* **Dataset**
Segment Open

#[export] Instance Parts_ParseBuffer : ParseBuffer Parts := {|
  as_ref p := Ok (body p);
  buf_len p := Ok (zlen (body p));
  shrink_front := Parts_shrink_front;
  shrink_back := Parts_shrink_back;
  shrink := Parts_shrink
|}.
#[export] Instance Parts_ParseBufferMut : ParseBufferMut Parts := {| as_mut := Parts_as_mut |}.
#[export] Instance Parts_Buffer : Buffer Parts := {|
  capacity p := Ok (zlen (all_bytes p));
  prefix_len p := Ok (zlen (pre p));
  suffix_len p := Ok (zlen (suf p));
  grow_front := Parts_grow_front;
  grow_back := Parts_grow_back;
  reset p := Ok (mk [] (all_bytes p) [])
|}.

(** * Simulation *)
Definition keeps_length (f : list Z → result Never (list Z)) : Prop := ∀ bs bs', f bs = Ok bs' → zlen bs' = zlen bs.
Definition bound_ok (b : Bound) : Prop := match b with Included x | Excluded x => 0 ≤ x | Unbounded => True end.

Definition simulates {T : Type} (ok : T → Prop) (parts : T → Parts) (r : result Never T) (q : result Never Parts) : Prop :=
  match r, q with
  | Ok t, Ok p => ok t ∧ parts t = p
  | Panic, Panic | OutOfFuel, OutOfFuel => True
  | _, _ => False
  end.

(** What builders of packets promise: their lengths are sizes, and they write every
    byte of the header and footer, as a function of the body. *)
Class PacketBuilderSpec (B : Type) `{!PacketBuilder B} := {
  builder_ok : B → Prop;
  packet_bytes : B → list Z → list Z;
  builder_lens b : builder_ok b → 0 ≤ header_len b ∧ 0 ≤ footer_len b ∧ header_len b + footer_len b < 2 ^ 64 ∧
    0 ≤ min_body_len b ≤ max_body_len b;
  packet_bytes_length b bd : builder_ok b → zlen (packet_bytes b bd) = header_len b + zlen bd + footer_len b;
  pb_serialize_spec b hd bd ft : builder_ok b → zlen hd = header_len b → zlen ft = footer_len b →
    min_body_len b ≤ zlen bd ≤ max_body_len b →
    pb_serialize b {| sb_buf := hd ++ bd ++ ft; sb_body := {| start := header_len b; end_ := header_len b + zlen bd |} |}
    = Ok (packet_bytes b bd);
  pb_serialize_length b sb bs : pb_serialize b sb = Ok bs → zlen bs = zlen (sb_buf sb)
}.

Segment Closed

* **Exercise requirements**
The answer must be the line containing "builder_ok : B → Prop;" and every line after it to the end of the data, each set down exactly.

* **Reply**
  builder_ok : B → Prop;
  packet_bytes : B → list Z → list Z;
  builder_lens b : builder_ok b → 0 ≤ header_len b ∧ 0 ≤ footer_len b ∧ header_len b + footer_len b < 2 ^ 64 ∧
    0 ≤ min_body_len b ≤ max_body_len b;
  packet_bytes_length b bd : builder_ok b → zlen (packet_bytes b bd) = header_len b + zlen bd + footer_len b;
  pb_serialize_spec b hd bd ft : builder_ok b → zlen hd = header_len b → zlen ft = footer_len b →
    min_body_len b ≤ zlen bd ≤ max_body_len b →
    pb_serialize b {| sb_buf := hd ++ bd ++ ft; sb_body := {| start := header_len b; end_ := header_len b + zlen bd |} |}
    = Ok (packet_bytes b bd);
  pb_serialize_length b sb bs : pb_serialize b sb = Ok bs → zlen bs = zlen (sb_buf sb)
}.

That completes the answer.